On 10 November 1918 the Lutheran chaplain at the Pasewalk Military Hospital in Pomerania summoned the patients to tell them that the House of Hohenzollern had fallen: Germany was now a republic. The news came like a thunderbolt to the wounded soldiers. One of them was Adolf Hitler, a twenty-nine-year-old junior
NCO.
He had fought on the Western Front throughout the war, had twice distinguished himself in action, and earlier that year had received the rare accolade of the Iron Cross First Class. A month before, on 13 October south of Ypres, he had been temporarily blinded in a British mustard gas attack. He had not been able to read the newspapers and had dismissed rumours of collapse and revolution as a ‘local affair’, got up by ‘a few Jewish youths’ who had ‘not been at the Front’ but ‘in a clap hospital’. Now the aged pastor, tears pouring down his face, told them their Kaiser had fled, the war was lost and the Reich was throwing itself unconditionally upon the mercy of its enemies. The news of the surrender was, as Hitler later wrote, ‘the most terrible certainty of my life. Everything went black before my eyes. I tottered and groped my way back to the dormitory, threw myself on my bunk, and dug my burning head into my blanket and pillow. Since the day I had stood on my mother’s grave, I had not wept …. But now I could not help it.’
1

The shock of defeat to most Germans, especially the soldiers, was enormous. It was something no one in the West understood. The Germans knew they were retreating on the Western Front. But the withdrawal was orderly; the army was intact.

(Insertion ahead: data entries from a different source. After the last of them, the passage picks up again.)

(** X3.  The timer table of a reachable monitor: every timer belongs to a
    registered subgraph and has a non-zero period; and a registered
    subgraph without [forceMock] whose configured interval is not zero has
    a timer, of exactly that period. *)
Theorem timer_table_invariant (m : Monitor) :
  reachable m ->
  (forall name p, healthCheckIntervals m !! name = Some p ->
     p <> 0 /\ exists st, states m !! name = Some st)
  /\ (forall name st, states m !! name = Some st ->
        forceMock (config st) = false ->
        healthCheckIntervalMs (config st) <> 0 ->
        healthCheckIntervals m !! name = Some (healthCheckIntervalMs (config st))).
Proof.
  intros Hreach.
  induction Hreach as [|m op Hreach [IHt IHs]].
  { split; [intros name p Hp | intros name st Hst]; simpl in *;
      by rewrite lookup_empty in *. }
  destruct (registers_any op) eqn:Hop.
  - destruct op as [n u c | |]; try done. simpl.
    pose proof (registerSubgraph_states n u c m) as Hstates.
    assert (Hint : healthCheckIntervals (registerSubgraph n u c m)
                   = if forceMock c || negb (JS.truthyZ (healthCheckIntervalMs c))
                     then healthCheckIntervals m
                     else <[n := healthCheckIntervalMs c]>
                            (delete n (healthCheckIntervals m))).
    { unfold registerSubgraph. destruct (forceMock c); simpl; [done|].
      rewrite (startHealthChecks_intervals n _ (initialState n u c))
        by (simpl; apply lookup_insert_eq).
      done. }
    split.
    + intros name p Hp. rewrite Hstates.
      destruct (decide (name = n)) as [->|Hne].
      * rewrite lookup_insert_eq. split; [|by eexists].
        rewrite Hint in Hp.
        destruct (forceMock c || negb (JS.truthyZ (healthCheckIntervalMs c)))
          eqn:Hcase.
        -- by apply IHt in Hp as [? _].
        -- rewrite lookup_insert_eq in Hp. injection Hp as <-.
           apply orb_false_iff in Hcase as [_ Hz].
           apply negb_false_iff in Hz. unfold JS.truthyZ in Hz.
           apply negb_true_iff in Hz. by apply Z.eqb_neq in Hz.
      * rewrite lookup_insert_ne by done. apply IHt.
        rewrite Hint in Hp.
        destruct (forceMock c || negb (JS.truthyZ (healthCheckIntervalMs c)));
          [done|].
        rewrite lookup_insert_ne in Hp by done.
        by rewrite lookup_delete_ne in Hp.
    + intros name st. rewrite Hstates, Hint.
      destruct (decide (name = n)) as [->|Hne].
      * rewrite lookup_insert_eq. intros [= <-]. simpl. intros -> Hnz. simpl.
        assert (JS.truthyZ (healthCheckIntervalMs c) = true) as ->.
        { unfold JS.truthyZ. apply negb_true_iff. by apply Z.eqb_neq. }
        simpl. apply lookup_insert_eq.
      * rewrite lookup_insert_ne by done. intros Hst Hf Hnz.
        destruct (forceMock c || negb (JS.truthyZ (healthCheckIntervalMs c)));
          [by apply IHs|].
        rewrite lookup_insert_ne by done. rewrite lookup_delete_ne by done.
        by apply IHs.
  - rewrite (step_intervals_events m op Hop).
    split.
    + intros name p Hp. destruct (IHt name p Hp) as [Hnz [st Hst]].
      split; [done|].
      destruct (step_events_lookup m op name st Hop Hst) as (st' & Hst' & _).
      by exists st'.
    + intros name st' Hst' Hf Hnz.
      destruct (step_lookup_cases _ _ _ _ Hst')
        as [(url & cfg & -> & _) | [Hold | (st0 & e & Hold & ->)]].
      * done.
      * by apply IHs.
      * rewrite event_update_config in *. by apply IHs.
Qed.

And it was not in the West that Germany’s main anxieties and ambitions lay. Germany had fought the war principally from fear of the growing industrial and military strength of Russia, a huge, overbearing, tyrannical and barbarous neighbour, right on Germany’s doorstep and threatening to overwhelm her. By the middle of 1918 Germany, despite the desperate struggles on the Western Front, had exorcized what to her
was the principal spectre. Tsarist Russia had been beaten and destroyed. Its successor had signed a dictated peace. The Treaty of Brest-Litovsk gave Germany all the security she had ever needed. It deprived Russia of 70 per cent of her iron and steel capacity, 40 per cent of her total industry. It gave Germany everything in European Russia she considered of any value: as a member of the German government gloated, it is in the East that we shall collect the interest on our War Bonds.’
2
Indeed it gave more, because it reopened the prospect of a vast economic empire in Eastern Europe, a colonization of the great plains which had been the aim of the expanding German civilization of the Middle Ages. The ‘pull of the East’ had always meant more to average Germans than their belated exercise in African colonization or even the Kaiser’s bid for commercial and maritime supremacy. It was Tsarist Great Russia which had blocked Germany’s ‘manifest destiny’ to the East. Now that monstrous despotism was at last in ruins. The programme of the Teutonic Knights could again be resumed.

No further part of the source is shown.